Problem/Motivation
It is impossible to convert condition('name', db_like($name), 'LIKE') in user_is_blocked. This curious construct (LIKE without wildcards) has replaced LOWER(name) = $name in #279851: Replace LOWER() with db_select() and LIKE() where possible. entityQuery does not mention case sensitivity and insensitivity.
Proposed resolution
What = means in DBTNG is not clarified anywhere. Neither is the above usage of LIKE. So,
- On
db_likewe documentLIKEbeing used as the case insensitive = operator. And add the (MySQL-specific)LIKE BINARYto the system. - Then we document on
QueryInterface::conditionthat the meaning of=depends on the field being binary or not. - Because the fields/properties in schema can be marked
BINARYbut there is no TypedData equivalent, add aBinaryStringItem. - Change file_managed.uri to use this. There's no other binary entity propery.

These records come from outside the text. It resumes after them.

Lemma kept_event_trans may e e1 e2 : kept_event may e e1 -> kept_event may e1 e2 -> kept_event may e e2.
Proof.
  intros [-> | (u & Hu & E & ->)]; [auto|]. intros [-> | (v & _ & E' & _)]; [right; eauto|].
  exfalso. revert E'. cbn. unfold clear_ref. now rewrite E, bool_decide_true.
Qed.

Lemma Forall2_kept_trans may l1 l2 l3 : Forall2 (kept_event may) l1 l2 -> Forall2 (kept_event may) l2 l3 -> Forall2 (kept_event may) l1 l3.
Proof. intros F. revert l3. induction F; intros l3 G; inversion G; subst; constructor; eauto using kept_event_trans. Qed.

Lemma kept_refl may es : Forall2 (kept_event may) es es.
Proof. induction es; constructor; [now left|assumption]. Qed.

Lemma extends_trans may a b c : extends may a b -> extends may b c -> extends may a c.
Proof.
  intros (o1 & n1 & -> & F1) (o2 & n2 & -> & F2). apply Forall2_app_inv_l in F2 as (x & y & Fx & Fy & ->).
  exists x, (y ++ n2). split; [now rewrite <- app_assoc|]. eapply Forall2_kept_trans; eauto.
Qed.

Lemma anonymise_kept (may : uuid -> Prop) u es : may u -> Forall2 (kept_event may) es (anonymise u <$> es).
Proof.
  intros Hu. induction es as [|e es IH]; constructor; [|exact IH]. destruct (decide (e_UserID e = Some u)) as [E|E]; [right; eauto|left].
  destruct e as [i us a r ri de ip t]. unfold anonymise, clear_ref. cbn in *. now rewrite bool_decide_false.
Qed.

(** The cases of a change that was made. *)
Ltac effect_cases E :=
  cbn in E; unfold pg_InsertUser, pg_UpdateProfile, pg_UpdateStatus, pg_UpdateRole, pg_DeleteUser, pg_InsertKey, pg_InsertJob in E;
  repeat case_match; simplify_option_eq.

Lemma effect_audit c d d' : effect c d = Some d' ->
  it_audit d' = it_audit d \/ exists t, c = AccountDeleted t /\ it_audit d' = anonymise t <$> it_audit d.
Proof. intros E. destruct c; effect_cases E; eauto. Qed.

Lemma recorded_audit id e d d' : recorded id e d = Some d' -> exists r, it_audit d' = it_audit d ++ [r] /\ e_Action r = ev_Action e.
Proof. unfold recorded, pg_InsertEvent. destruct (_ || _); [discriminate|]. intros [= <-]. cbn. eauto. Qed.

Lemma step_extends may d d' : step may d d' -> extends may (it_audit d) (it_audit d').
Proof.
  intros S. assert (Q : forall es new, extends may es (es ++ new)) by (intros; do 2 eexists; split; [reflexivity|apply kept_refl]).
  destruct S as [c d d' O E|c id e d d' Y O R E|]; [| |exists (it_audit d), []; split; [symmetry; apply app_nil_r|apply kept_refl]].
  - apply effect_audit in E as [-> | (t & -> & _)]; [|discriminate O]. rewrite <- (app_nil_r (it_audit d)) at 2. apply Q.
  - apply commit_inv in E as [(d1 & E1 & (r & -> & _)%recorded_audit & N)|(t & d1 & -> & (r & E1 & _)%recorded_audit & E2)].
    + apply effect_audit in E1 as [-> | (t & -> & _)]; [apply Q|now destruct (N t)].
    + apply effect_audit in E2 as [-> | (u & [= ->] & ->)]; rewrite E1; [apply Q|]. rewrite fmap_app. do 2 eexists. split; [reflexivity|].
      apply anonymise_kept. now apply Y.
Qed.

(** ** Revocation *)

(** The row of a revoked key: its last use may move, nothing else. *)
Definition revoked_row (k : APIKey) (t : Time) (d : IdTables) : Prop :=
  exists k', k' ∈ it_keys d /\ k_ID k' = k_ID k /\ k_KeyPrefix k' = k_KeyPrefix k /\ k_UserID k' = k_UserID k /\ k_RevokedAt k' = Some t.

Lemma on_key_row k t id f d : (forall x, k_RevokedAt x = Some t ->
    k_ID (f x) = k_ID x /\ k_KeyPrefix (f x) = k_KeyPrefix x /\ k_UserID (f x) = k_UserID x /\ k_RevokedAt (f x) = Some t) ->
  revoked_row k t d -> revoked_row k t (with_keys d (on_key id f (it_keys d))).
Proof.
  intros Hf (x & Hx & E1 & E2 & E3 & E4). destruct (Hf x E4) as (F1 & F2 & F3 & F4).
  exists (if bool_decide (k_ID x = id) then f x else x). split.
  - unfold on_key. cbn. apply list_elem_of_fmap. eauto.
  - case_bool_decide; [rewrite F1, F2, F3|]; auto.
Qed.

Lemma effect_revoked k t c d d' : effect c d = Some d' -> (forall u, c = AccountDeleted u -> u <> k_UserID k) ->
  revoked_row k t d -> revoked_row k t d'.
Proof.
  intros E N R. destruct c; effect_cases E; try exact R.
  - destruct R as (x & Hx & E1 & E2 & E3 & E4). exists x. split; [|auto]. cbn. rewrite list_elem_of_In, List.filter_In, <- list_elem_of_In.
    split; [exact Hx|]. rewrite bool_decide_false; [reflexivity|]. intros <-. now apply (N (k_UserID x)).
  - destruct R as (x & Hx & R). exists x. split; [|exact R]. cbn. set_solver.
  - apply on_key_row; [|exact R]. intros x Ex. unfold set_revoked. now rewrite Ex.
  - apply on_key_row; [|exact R]. intros x Ex. now cbn.
Qed.

Lemma recorded_keys id e d d' : recorded id e d = Some d' -> it_keys d' = it_keys d.
Proof. unfold recorded, pg_InsertEvent. destruct (_ || _); [discriminate|]. now intros [= <-]. Qed.

Lemma step_revoked (may : uuid -> Prop) k t d d' : ~ may (k_UserID k) -> step may d d' -> revoked_row k t d -> revoked_row k t d'.
Proof.
  intros N S R. destruct S as [c d d' O E|c id e d d' Y O _ E|]; [| |exact R].
  - eapply effect_revoked; eauto. now intros u ->.
  - apply commit_inv in E as [(d1 & E1 & E2%recorded_keys & Nd)|(u & d1 & -> & E1%recorded_keys & E2)].
    + unfold revoked_row. rewrite E2. eapply effect_revoked; eauto. intros u ->. now destruct (Nd u).
    + eapply effect_revoked; eauto; [intros v [= <-] ->; apply N; auto|]. unfold revoked_row. now rewrite E1.
Qed.

(** A row is found by a unique column. *)
Lemma find_unique {A} (col : A -> string) (l : list A) x : NoDup (col <$> l) -> x ∈ l -> List.find (fun y => String.eqb (col y) (col x)) l = Some x.
Proof.
  induction l as [|y l IH]; cbn; intros ND Hx; [set_solver|]. apply NoDup_cons in ND as [N ND]. apply elem_of_cons in Hx as [-> | Hx].
  - now rewrite String.eqb_refl.
  - destruct (String.eqb_spec (col y) (col x)) as [E|E]; [|auto]. exfalso. apply N. rewrite E. now apply list_elem_of_fmap_2.
Qed.

(** ** Authentication *)

Section Authentication.
Context `{Env} `{Crypto} `{Random} `{TokenVerifier} (workspaceID : uuid).

(** The principal is the user's row in the database; a key adds its scopes. *)
Definition principal_of (u : User) (m : AuthMethod) (scopes : list string) : Principal :=
  MkPrincipal (u_ID u) (u_WorkspaceID u) (u_Email u) (u_Role u) m scopes.

Definition live_key (k : APIKey) (now : Time) : Prop :=
  k_RevokedAt k = None /\ forall e, k_ExpiresAt k = Some e -> now < e.

Lemma Usable_live k now : Usable k now = true <-> live_key k now.
Proof.
  unfold Usable, Revoked, Key_Expired, live_key, Before. rewrite andb_true_iff, !negb_true_iff, bool_decide_eq_false.
  destruct (k_RevokedAt k) eqn:R, (k_ExpiresAt k) eqn:X; rewrite ?negb_false_iff, ?Z.ltb_lt; split; intros [A B]; split; try done.
  all: try (now destruct A; eauto). all: try (intros e [= <-]; exact B). all: try (now apply B). all: try (now intros []).
Qed.

Lemma auth_key_inv raw now w w' p : AuthenticateAPIKey raw now w = (w', Ok (inr p)) ->
  exists k u, splitKey raw = Some (k_KeyPrefix k) /\ pg_KeyByPrefix (k_KeyPrefix k) (db w) = Some k /\
    verifyKey raw (k_KeyHash k) = inr true /\ live_key k now /\
    pg_UserByID (k_UserID k) (db w) = Some u /\ User_Active u = true /\ p = principal_of u AuthAPIKey (k_Scopes k).
Proof.
  unfold AuthenticateAPIKey. destruct (splitKey raw) as [prefix|] eqn:S; [|discriminate].
  intros (w1 & k & [Fk E1]%found_done & E)%bindE_ok. destruct (verifyKey raw (k_KeyHash k)) as [|[]] eqn:V; try discriminate E.
  destruct (Usable k now) eqn:L; [cbn [negb] in E|discriminate E]. apply bindE_ok in E as (w2 & u & [Fu E2]%found_done & E).
  destruct (User_Active u) eqn:Act; [cbn [negb] in E|discriminate E].
  apply bind_ok in E as (w3 & r & _ & [= _ <-]). pose proof (find_inv _ _ _ Fk) as [_ <-%String.eqb_eq].
  rewrite E1 in Fu. exists k, u. apply Usable_live in L. split_and!; auto.
Qed.

(** First use provisions an ordinary, active user under an id no row has. *)
Lemma provision_inv c now w w' u : resolveOrProvision workspaceID c now w = (w', Ok (inr u)) ->
  match pg_UserBySubject (c_Subject c) (db w) with
  | Some x => u = x
  | None => u_Role u = RoleUser /\ u_AuthSubject u = c_Subject c /\ u_Email u = c_Email c /\ u_ID u ∉ u_ID <$> it_users (db w)
  end.
Proof.
  unfold resolveOrProvision. intros (w1 & r & [Er Ed]%read_done & E)%bindE_ok. rewrite Er. destruct r as [x|].
  - now apply sret_done in E as [-> _].
  - apply bindE_ok in E as (w2 & id & E1 & E). assert (Ed2 : db w2 = db w) by (revert E1; unfold newID_, bind, fresh, sret, ret; intros [= <- _]; exact Ed).
    apply bind_ok in E as (w3 & r & E2 & E). destruct r as [e|[]].
    + destruct e; try discriminate E. apply found_done in E as [Fu _].
      destruct (uow_inv (dbexec "insert user" (pg_InsertUser (MkUser id workspaceID (c_Subject c) (c_Email c) RoleUser "active" None [] now now None)) ;;!
        RecordEvent (MkEvent (Some id) "user.provisioned" "user" (Some id) [("email", c_Email c); ("auth_subject", c_Subject c)] "" now)) w2)
        as [(w4 & a & _ & _ & X)|[X _]]; rewrite E2 in X; cbn in X; [discriminate X|]. rewrite X, Ed2, Er in Fu. discriminate Fu.
    + apply sret_done in E as [<- _]. apply uow_done in E2 as (w4 & E2 & _). apply bindE_ok in E2 as (w5 & a & E2%dbexec_done & _).
      cbn [db] in E2. rewrite Ed2 in E2. unfold pg_InsertUser in E2. destruct (existsb _ _) eqn:X; [discriminate E2|].
      split_and!; try reflexivity. intros (y & Ey & Hy)%list_elem_of_fmap. pose proof (existsb_false _ _ X y Hy) as B.
      rewrite !orb_false_iff, bool_decide_eq_false in B. cbn in *. destruct B as [[B _] _]. now apply B.
Qed.

Lemma auth_token_inv raw now w w' p : Authenticate workspaceID raw now w = (w', Ok (inr p)) ->
  exists c u, Verify now raw = inr c /\ User_Active u = true /\ p = principal_of u AuthJWT [] /\
    match pg_UserBySubject (c_Subject c) (db w) with
    | Some x => u = x
    | None => u_Role u = RoleUser /\ u_AuthSubject u = c_Subject c /\ u_Email u = c_Email c /\ u_ID u ∉ u_ID <$> it_users (db w)
    end.
Proof.
  unfold Authenticate. destruct (Verify now raw) as [e|c]; [discriminate|]. intros (w1 & u & E1%provision_inv & E)%bindE_ok.
  destruct (User_Active u) eqn:Act; [cbn [negb] in E|discriminate E]. apply bindE_ok in E as (w2 & a & _ & [<- _]%sret_done).
  exists c, u. auto.
Qed.

(** Note: no principal without a credential: an API key authenticates only when its
    text has the prefix of a stored key whose hash it matches, that key is neither
    revoked nor expired, and its owner is active; a bearer token only when the
    verifier accepts it, and its subject is an active user or one provisioned now
    with the ordinary role.  The role is always the database's, never the credential's. *)
Theorem authentication_sound (raw : string) (now : Time) (w w' : World IdTables) (p : Principal) :
  (AuthenticateAPIKey raw now w = (w', Ok (inr p)) ->
     exists k u, k ∈ it_keys (db w) /\ u ∈ it_users (db w) /\ splitKey raw = Some (k_KeyPrefix k) /\
       verifyKey raw (k_KeyHash k) = inr true /\ live_key k now /\ u_ID u = k_UserID k /\ u_Status u = "active" /\
       p = principal_of u AuthAPIKey (k_Scopes k)) /\
  (Authenticate workspaceID raw now w = (w', Ok (inr p)) ->
     exists c, Verify now raw = inr c /\
       ((exists u, u ∈ it_users (db w) /\ u_AuthSubject u = c_Subject c /\ u_Status u = "active" /\ p = principal_of u AuthJWT []) \/
        (pg_UserBySubject (c_Subject c) (db w) = None /\ p_Role p = RoleUser /\ p_Email p = c_Email c))).
Proof.
  split.
  - intros (k & u & S & Fk & V & L & Fu & Act & ->)%auth_key_inv. apply find_inv in Fk as [Hk _]. apply user_by_id in Fu as [Hu Eu].
    apply String.eqb_eq in Act. exists k, u. auto 9.
  - intros (c & u & V & Act & -> & M)%auth_token_inv. exists c. split; [exact V|]. apply String.eqb_eq in Act.
    destruct (pg_UserBySubject _ _) as [x|] eqn:F; [left|right].
    + subst x. apply find_inv in F as [Hu Es%String.eqb_eq]. eauto 6.
    + destruct M as (R & _ & Em & _). auto.
Qed.
End Authentication.

(** ** Any sequence of commands *)

Section Commands.
Context `{Env} `{Crypto} `{Random} `{TokenVerifier} (workspaceID : uuid).

(** C18: audit is mandatory: whatever commands run, and whatever statements fail on
    the way, the tables move only by changes that are committed together with the
    audit event they owe (the right action, naming the changed row); what may change
    without a record are login and last-use times, a failed export, files, the calls
    to the auth provider and the random source. *)
Theorem identity_audited (ops : list Op) (w : World IdTables) :
  rtc (step (deleted_by ops)) (db w) (db (runs workspaceID ops w)).
Proof. apply runs_steps. Qed.

(** C19: the table invariant survives every sequence of commands under every fault:
    ids, subjects, addresses and key prefixes stay unique, every key, export and
    audit event refers to an existing user, a user has at most one pending export,
    and export states and key rates stay in range. *)
Theorem identity_tables_ok (ops : list Op) (w : World IdTables) :
  id_ok (db w) -> id_ok (db (runs workspaceID ops w)).
Proof. apply (steps_keep (deleted_by ops) id_ok); [apply step_ok|apply runs_steps]. Qed.

(** Note: the audit trail is append-only: after any commands every earlier event is still
    there, in its place and unchanged, except that the user of an account which one of
    the commands deleted is cleared from it. *)
Theorem audit_append_only (ops : list Op) (w : World IdTables) :
  extends (deleted_by ops) (it_audit (db w)) (it_audit (db (runs workspaceID ops w))).
Proof.
  apply (steps_keep (deleted_by ops) (fun d => extends (deleted_by ops) (it_audit (db w)) (it_audit d))) with (d := db w).
  - intros d d' S E. eapply extends_trans; [exact E|]. now apply step_extends.
  - apply runs_steps.
  - exists (it_audit (db w)), []. split; [symmetry; apply app_nil_r|apply kept_refl].
Qed.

- Add a setting to the configurable text fields whether they are binary or not.
Remaining tasks
Do it.
User interface changes
None.
API changes
For MySQL users, there will be no changes, because MySQL is already doing case insensitive comparison for every non-binary field and sensitive comparison for binaries. We are merely documenting and clarifying this.
Related Issues
#279851: Replace LOWER() with db_select() and LIKE() where possible
#2073425: Make PostgreSQL conform to MySQL and use a case insensitive collation by default
Note that this is major because username comparison not being clear is a borderline security issue.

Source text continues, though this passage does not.